The Department of Health and Human Services’ Office of Inspector General (OIG) published a General Compliance Program Guidance (GCPG) on November 6, 2023, marking the first update to OIG’s compliance program guidance documents (CPGs) since 2008 and advancing OIG’s Modernization Initiative that was first announced in a September 2021 Request for Information. 

OIG Senior Counsel Amanda Copsey and Laura Ellis announced the GCPG at the Health Care Compliance Association conference on November 6. The GCPG should be especially of interest to the many types of health care organizations that do not fit into industry segment(s) with existing industry-specific CPGs. 

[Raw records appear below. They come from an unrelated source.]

(** * update_dd.py: monthly heating degree-days and their merge into the
    persisted table.

    The development embeds [dd_for_site] (the aggregator) and the
    [__main__] block (the merger) of [update_dd.py] as Rocq functions and
    proves the properties the specification states about them.

    Modelling conventions.
    - Python floats are idealised as exact rationals ([Q]); [NaN], which
      pandas produces for the mean of an empty month, is kept as a value of
      its own.  The only comparison of the program that looks at a rounded
      quotient is [coverage > MIN_COVERAGE]: a coverage is [H / N] with
      [N <= 744], so it differs from 7/10 by at least 1/7440 unless it is
      equal to it, and rounding to a double cannot change the outcome.
    - A timestamp is the record of its calendar fields; years are
      unbounded.
    - The remote service is a function from the request to either a raised
      exception or the decoded JSON response.
    - [print] appends one string to the standard output, kept as a list. *)

From Stdlib Require Import String Ascii ZArith QArith Qminmax Lqa List Bool Lia.
From Stdlib Require Import Permutation Sorted OrderedTypeEx DecimalString.
Import ListNotations.

Local Open Scope Z_scope.

(* ================================================================== *)
(** * Calendar: [datetime], [timedelta] and month arithmetic          *)
(* ================================================================== *)

Record datetime := mk_datetime {
  year : Z; month : Z; day : Z;
  hour : Z; minute : Z; second : Z; microsecond : Z
}.

Definition is_leap (y : Z) : bool :=
  (y mod 4 =? 0) && (negb (y mod 100 =? 0) || (y mod 400 =? 0)).

Definition days_in_month (y m : Z) : Z :=
  if m =? 2 then (if is_leap y then 29 else 28)
  else if (m =? 4) || (m =? 6) || (m =? 9) || (m =? 11) then 30
  else 31.

(** A timestamp that names a real instant of the calendar. *)
Definition valid_timestamp (d : datetime) : Prop :=
  1 <= month d <= 12 /\
  1 <= day d <= days_in_month (year d) (month d) /\
  0 <= hour d < 24 /\ 0 <= minute d < 60 /\ 0 <= second d < 60 /\
  0 <= microsecond d < 1000000.

Definition valid_timestampb (d : datetime) : bool :=
  (1 <=? month d) && (month d <=? 12) &&
  (1 <=? day d) && (day d <=? days_in_month (year d) (month d)) &&
  (0 <=? hour d) && (hour d <? 24) &&
  (0 <=? minute d) && (minute d <? 60) &&
  (0 <=? second d) && (second d <? 60) &&
  (0 <=? microsecond d) && (microsecond d <? 1000000).

(** [datetime(y, m, d)]: midnight of the given day. *)
Definition date (y m d : Z) : datetime := mk_datetime y m d 0 0 0 0.

(** One calendar day later, same time of day. *)
Definition next_day (d : datetime) : datetime :=
  if day d <? days_in_month (year d) (month d)
  then mk_datetime (year d) (month d) (day d + 1)
                   (hour d) (minute d) (second d) (microsecond d)
  else if month d <? 12
  then mk_datetime (year d) (month d + 1) 1
                   (hour d) (minute d) (second d) (microsecond d)
  else mk_datetime (year d + 1) 1 1
                   (hour d) (minute d) (second d) (microsecond d).

(** [d.replace(day=k)]. *)
Definition set_day (d : datetime) (k : Z) : datetime :=
  mk_datetime (year d) (month d) k
              (hour d) (minute d) (second d) (microsecond d).

(** [d + timedelta(days=n)]. *)
Definition add_days (n : nat) (d : datetime) : datetime :=
  Nat.iter n next_day d.

(** [d.replace(day=1, hour=0, minute=0, second=0, microsecond=0)]. *)
Definition month_floor (d : datetime) : datetime :=
  mk_datetime (year d) (month d) 1 0 0 0 0.

(** The first day of the month that follows the month of [d]. *)
Definition following_month (d : datetime) : datetime :=
  if month d <? 12 then date (year d) (month d + 1) 1
  else date (year d + 1) 1 1.

(** Months counted from year 0: the key of a monthly bucket. *)
Definition month_ord (d : datetime) : Z := year d * 12 + (month d - 1).

(** The label pandas gives the bucket of month number [i]: midnight of the
    month's last day. *)
Definition month_end (i : Z) : datetime :=
  let y := i / 12 in
  let m := i mod 12 + 1 in
  date y m (days_in_month y m).

(** Chronological order of timestamps, field by field. *)
Fixpoint lex_compare (a b : list Z) : comparison :=
  match a, b with
  | [], [] => Eq
  | [], _ :: _ => Lt
  | _ :: _, [] => Gt
  | x :: a', y :: b' =>
      match x ?= y with
      | Eq => lex_compare a' b'
      | c => c
      end
  end.

Definition fields (d : datetime) : list Z :=
  [year d; month d; day d; hour d; minute d; second d; microsecond d].

Definition dt_compare (a b : datetime) : comparison :=
  lex_compare (fields a) (fields b).

Definition dt_leb (a b : datetime) : bool :=
  match dt_compare a b with Gt => false | _ => true end.

Definition dt_max (a b : datetime) : datetime :=
  if dt_leb a b then b else a.

(* ================================================================== *)
(** * The pandas operations the script uses                           *)
(* ================================================================== *)

(** A float column entry: a number or [NaN]. *)
Inductive value := NaN | Num (q : Q).

Definition vmul (v : value) (n : Z) : value :=
  match v with
  | NaN => NaN
  | Num q => Num (q * inject_Z n)
  end.

Definition Qsum (xs : list Q) : Q := fold_right Qplus 0%Q xs.

Definition Qmean (xs : list Q) : Q :=
  (Qsum xs / inject_Z (Z.of_nat (List.length xs)))%Q.

(** [mean] of a bucket: [NaN] when the bucket is empty. *)
Definition mean (xs : list Q) : value :=
  match xs with
  | [] => NaN
  | _ :: _ => Num (Qmean xs)
  end.

Definition Qlt_bool (x y : Q) : bool := negb (Qle_bool y x).

Fixpoint months_from (lo : Z) (n : nat) : list Z :=
  match n with
  | O => []
  | S k => lo :: months_from (lo + 1) k
  end.

(** The buckets of [resample('1M')]: every month from the month of the
    earliest index entry to the month of the latest one, whether or not it
    holds an entry; none for an empty index. *)
Definition bin_ords (index : list datetime) : list Z :=
  match index with
  | [] => []
  | d :: ds =>
      let lo := fold_right Z.min (month_ord d) (map month_ord ds) in
      let hi := fold_right Z.max (month_ord d) (map month_ord ds) in
      months_from lo (Z.to_nat (hi - lo + 1))
  end.

(** The entries of a time-indexed column that fall in bucket [i].  The
    bucket of a month runs to the last instant of its last day. *)
Definition in_bin {A} (i : Z) (df : list (datetime * A)) : list A :=
  map snd (filter (fun r => month_ord (fst r) =? i) df).

(** [df.resample('1M').agg()]: one row per bucket, labelled by month end. *)
Definition resample {A B} (agg : list A -> B) (df : list (datetime * A))
  : list (datetime * B) :=
  map (fun i => (month_end i, agg (in_bin i df))) (bin_ords (map fst df)).
Lemma detectSlowMoving_unknown_date_witness :
  @Date_parse Ref.host "Unknown" = NaN /\
  (exists r, In r Sample.undated /\ Product r = "Teco Fan" /\ Date r = "Unknown") /\
  (forall r, In r Sample.undated -> Product r = "Teco Fan" ->
             @noDateAbove Ref.host (Date r)) /\
  ~ exists a, In a (@SlowMoving.detectSlowMoving Ref.host Sample.undated (Fin 0)) /\
              SlowMoving.productName a = "Teco Fan".
Proof.
  assert (H1 : @Date_parse Ref.host "Unknown" = NaN) by reflexivity.
  assert (H2 : exists r, In r Sample.undated /\ Product r = "Teco Fan" /\ Date r = "Unknown").
  { eexists. split; [left; reflexivity|]. split; reflexivity. }
  assert (H3 : forall r, In r Sample.undated -> Product r = "Teco Fan" ->
                         @noDateAbove Ref.host (Date r)).
  { intros r [<-|[<-|[<-|[]]]] _ Habove; vm_compute in Habove; discriminate Habove. }
  split; [exact H1|]. split; [exact H2|]. split; [exact H3|].
  exact (proj2 (proj1 (detectSlowMoving_unknown_date (host:=Ref.host) H1)
                      Sample.undated (Fin 0) "Teco Fan" H2 H3)).
Defined.

(** * Further properties of the analysers

    What the aggregation functions compute beyond the statements above:
    the keys of each output, the sums they conserve, and the behaviour at
    the edges. *)

Section GroupSums.
Context {R V : Type} (key : R -> string) (init : R -> V) (upd : R -> V -> V).



End GroupSums.

Section Summaries.
Context {V B : Type} (cmp : B -> B -> number) (summ : string * V -> B) (name : B -> string).

(** The rows of a sorted summary of a map are the summaries of its entries. *)
Lemma summary_In (m : list (string * V)) (x : B) :
  In x (Array_sort cmp (map summ m)) <-> exists k e, In (k, e) m /\ x = summ (k, e).
Proof.
  rewrite Array_sort_In, in_map_iff. split.
  - intros [[k e] [<- H]]. exists k, e. auto.
  - intros [k [e [H ->]]]. exists (k, e). auto.
Qed.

The GCPG compiles existing compliance program guidance into a centralized resource for health care industry stakeholders to reference voluntarily in their efforts to self-monitor compliance with applicable laws and program requirements. The GCPG is full of practical tips for developing a robust compliance program, including tips on effective and engaged compliance committees, risk assessments for small entities, compliance training as part of regular meetings, and employee incentives to promote compliance program engagement. Below is an overview of our key takeaways from the GCPG, including new considerations for federal Anti-Kickback Statute (AKS) analyses, a focus on financial incentives to identify fraud and abuse risks, compliance program considerations for small entities, and an overview of the information blocking prohibition which is a relatively new health care fraud and abuse law.

AKS Key Considerations

The GCPG includes a description of key health care fraud and abuse laws, including the federal AKS. In numerous advisory opinions and other OIG guidance, the OIG has espoused four key factors to assess whether an arrangement that does not satisfy an AKS safe harbor presents fraud and abuse risk which are whether the arrangement has the potential to: (i) increase costs to federal health care programs, beneficiaries, or enrollees; (ii) increase the risk of overutilization or inappropriate utilization; (iii) result in unfair competition by freezing out competitors unwilling to pay kickbacks; or (iv) interfere with appropriate clinical decision-making. Of note, the OIG expanded on these factors with a list of illustrative key questions to identify problematic arrangements under the AKS:

  • The Nature of the Relationship between the Parties. This factor focuses on what degree of influence the parties have, directly or indirectly, on the generation of federal health care program business for each other – a key consideration for any AKS analysis.
  • The Manner in which Participants are Selected. The OIG recommends assessing whether parties were selected to participate in an arrangement based on past or anticipated referrals.
  • The Manner in which Remuneration is Determined. Another factor that would increase AKS risk is whether the remuneration takes into account, either directly or indirectly, the volume or value of business generated between the parties. For example, percentage-based or per-service fees can increase AKS risk. The OIG also recommends assessing whether the arrangement itself or the remuneration is conditioned on referrals or other business generated between the parties.
  • The Value of the Remuneration. The GCPG recommends assessing whether the remuneration is fair market value in an arm’s-length transaction for legitimate, reasonable, and necessary services as opposed to arrangements that offer inflated rates to a potential referral source. Moreover, the OIG recommends that the determination of fair market value be based on a reasonable methodology that is uniformly applied and properly documented.
  • The Nature of Items or Services to be Provided. The GCPG recommends assessing whether the items or services are actually needed and rendered, commercially reasonable, and necessary.
  • Potential Conflicts of Interest. Similar to the OIG’s longstanding concern about whether arrangements would interfere with clinical decision-making, the OIG recommends assessing more broadly whether the arrangement presents a conflict of interest.
  • The Manner in which the Arrangement will be Documented. Emphasizing that arrangements should be properly and fully documented as a best practice, the OIG also reiterated its concern about whether arrangements are actually conducted according to the terms of the written agreements.

Financial Incentives

Of note, the GCPG includes a specific section emphasizing the importance of financial incentives as the best way to identify fraud and abuse risk. The GCPG encourages the industry to follow the money, understand how funds flow through business arrangements, and understand the varying incentives created by different types of funding structures to best identify and prevent compliance issues and implement effective monitoring. The GCPG also cautions that ownership incentives (e.g., returns on investment) can impact the delivery of high-quality, efficient health care.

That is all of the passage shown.